GOAL OF THE EXERCISE ▸ Go through the listing below. Copy each line that has the string "ConfigurationError".
::: INFORMATION SHOWN
(** * musicpuncher: the motion-coordination core of [music_puncher.py]

    A shallow embedding of [src/musicpuncher/music_puncher.py]:
    the acceleration profile generator, the per-axis motion planner
    ([PiGPIOStepperMotor.create_move_waveform]), the waveform
    synchronizer ([MusicPuncher.__synchronize]) and the run sequencer
    ([MusicPuncher.run], [MusicPuncher.do_run]).

    Python integers are [Z]; Python floats are IEEE-754 binary64 values,
    computed with the executable specification of [Floats.SpecFloat];
    exceptions are values of an error monad. *)

From Stdlib Require Import ZArith List Bool Lia Floats.SpecFloat.
From Stdlib Require Import Sorting.Sorted Sorting.Permutation.
Import ListNotations.
Open Scope Z_scope.

(** ** Exceptions and the error monad of pure code *)

Inductive runtime_error :=
| EmptyNoteSet                (* "Empty note set is not supported, ..." *)
| WaveCreateFailed (id : Z).  (* "pigpio error on wave_create: {id}" *)

Inductive exn :=
| IndexError
| ZeroDivisionError
| OverflowError
| ValueError
| RuntimeError (what : runtime_error).

Inductive result (A : Type) :=
| Ok (a : A)
| Raise (e : exn).
Arguments Ok {A} a.
Arguments Raise {A} e.

Definition bind {A B} (r : result A) (k : A -> result B) : result B :=
  match r with
  | Ok a => k a
  | Raise e => Raise e
  end.

Declare Scope result_scope.
Delimit Scope result_scope with result.
Notation "x <- c ;; k" := (bind c (fun x => k))
  (at level 61, c at next level, right associativity) : result_scope.
Open Scope result_scope.
(** [transcriber.validate_config()] of the two providers (the key-prefix
    checks only log a warning). *)
Definition validate_config (t : Transcriber) : outcome unit :=
  match t with
  | WhisperT api_key _ _ =>
      if String.eqb api_key "" then
        Raise (mkExn ConfigurationError "OpenAI API key is required for Whisper")
      else Ret tt
  | IvritT api_key endpoint_id _ _ =>
      if String.eqb api_key "" then
        Raise (mkExn ConfigurationError "Ivrit API key is not configured")
      else if String.eqb endpoint_id "" then
        Raise (mkExn ConfigurationError "Ivrit endpoint ID is not configured")
      else Ret tt
  end.

(** [language_detection.LANGUAGE_PROVIDER_MAP] and the methods of
    [LanguageDetectionService] that read it. *)
Definition LD_LANGUAGE_PROVIDER_MAP : list (string * string) :=
  [("he", "ivrit"); ("en", "whisper")].

Definition ld_get_provider_for_language (language : string) : string :=
  match Routing.assoc_get language LD_LANGUAGE_PROVIDER_MAP with
  | Some p => p
  | None => "whisper"
  end.

Definition ld_get_model_for_provider (provider language : string) : string :=
  if String.eqb provider "ivrit" then "ivrit-ai/whisper-large-v3-turbo-ct2"
  else "whisper-1".

Section Service.
(** [self.audio_processor.process(audio_path)]: the processed file's path,
    or the exception it raises.  ([cleanup] catches every exception.) *)
Variable process : string -> outcome string.
Variable file_exists : string -> bool.
(** [AsyncOpenAI(api_key=...).audio.transcriptions.create(...)] at the
    [n]-th call, for the transcriber's key and [language] setting. *)
Variable openai_create : string -> option string -> nat -> outcome Whisper.Response.
(** [ivrit.load_model(...)] and the loaded model's [transcribe], for the
    transcriber's key, endpoint, model and language. *)
Variable ivrit_load : string -> string -> string -> outcome unit.
Variable ivrit_run : string -> string -> string -> string -> string -> outcome Ivrit.IvritResult.

(** [await transcriber.transcribe(processed_audio)] *)
Definition run (t : Transcriber) (audio_path : string) : outcome TranscriptResult :=
  match t with
  | WhisperT api_key model language =>
      Whisper.transcribe model file_exists (openai_create api_key language) audio_path
  | IvritT api_key endpoint_id model language =>
      Ivrit.transcribe model language file_exists (ivrit_load api_key endpoint_id model)
        (ivrit_run api_key endpoint_id model language) audio_path
  end.

(** [TranscriptionService.transcribe_audio]; the [except] block only cleans
    up and re-raises. *)
Definition transcribe_audio (audio_path provider model api_key : string)
    (participants : list string) (endpoint_id language : option string)
    : outcome TranscriptResult :=
  match process audio_path with
  | Raise e => Raise e
  | Ret processed_audio =>
      match make_transcriber provider model api_key endpoint_id language with
      | Raise e => Raise e
      | Ret transcriber =>
          match validate_config transcriber with
          | Raise e => Raise e
          | Ret _ =>
              match run transcriber processed_audio with
              | Raise e => Raise e
              | Ret transcript_result =>
                  Ret (match participants with
                       | [] => transcript_result
                       | _ => SpeakerLabeler.label_speakers participants transcript_result
                       end)
              end
          end
      end
  end.

(** [WhisperTranscriber(api_key=api_key).detect_language(audio_path)]: the
    retried call without a [language] argument; the confidence is 1.0. *)
Definition whisper_detect_language (api_key audio_path : string) : outcome (string * Q) :=
  match Tenacity.final (Whisper.transcribe_with_retry file_exists
                          (openai_create api_key None) audio_path) with
  | Ret transcript =>
      Ret (match Whisper.resp_language transcript with Some l => l | None => "unknown" end, 1%Q)
  | Raise e => Raise (Whisper.handle_api_error e)
  end.

(** [TranscriptionService.detect_language] *)
Definition detect_language (audio_path api_key : string) : outcome (string * Q) :=
  match process audio_path with
  | Raise e => Raise e
  | Ret processed_audio => whisper_detect_language api_key processed_audio
  end.

(** [TranscriptionService.transcribe_with_auto_routing] *)
Definition transcribe_with_auto_routing (audio_path openai_api_key : string)
    (ivrit_api_key ivrit_endpoint_id : option string) (participants : list string)
    : outcome (TranscriptResult * string) :=
  match detect_language audio_path openai_api_key with
  | Raise e => Raise e
  | Ret (language, _) =>
      let r := Routing.route language openai_api_key ivrit_api_key ivrit_endpoint_id in
      match transcribe_audio audio_path (Routing.provider r) (Routing.model r)
              (Routing.api_key r) participants (Routing.endpoint_id r) (Some language) with
      | Raise e => Raise e
      | Ret transcript_result => Ret (transcript_result, language)
      end
  end.

(** [LanguageDetectionService(openai_api_key).detect_and_route(audio_path)]:
    [(language, provider, model, confidence)]. *)
Definition detect_and_route (openai_api_key audio_path : string)
    : outcome (string * string * string * Q) :=
  match whisper_detect_language openai_api_key audio_path with
  | Raise e => Raise e
  | Ret (language, confidence) =>
      let provider := ld_get_provider_for_language language in
      Ret (language, provider, ld_get_model_for_provider provider language, confidence)
  end.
::::::
TASK RESULT ▸
        Raise (mkExn ConfigurationError "OpenAI API key is required for Whisper")
        Raise (mkExn ConfigurationError "Ivrit API key is not configured")
        Raise (mkExn ConfigurationError "Ivrit endpoint ID is not configured")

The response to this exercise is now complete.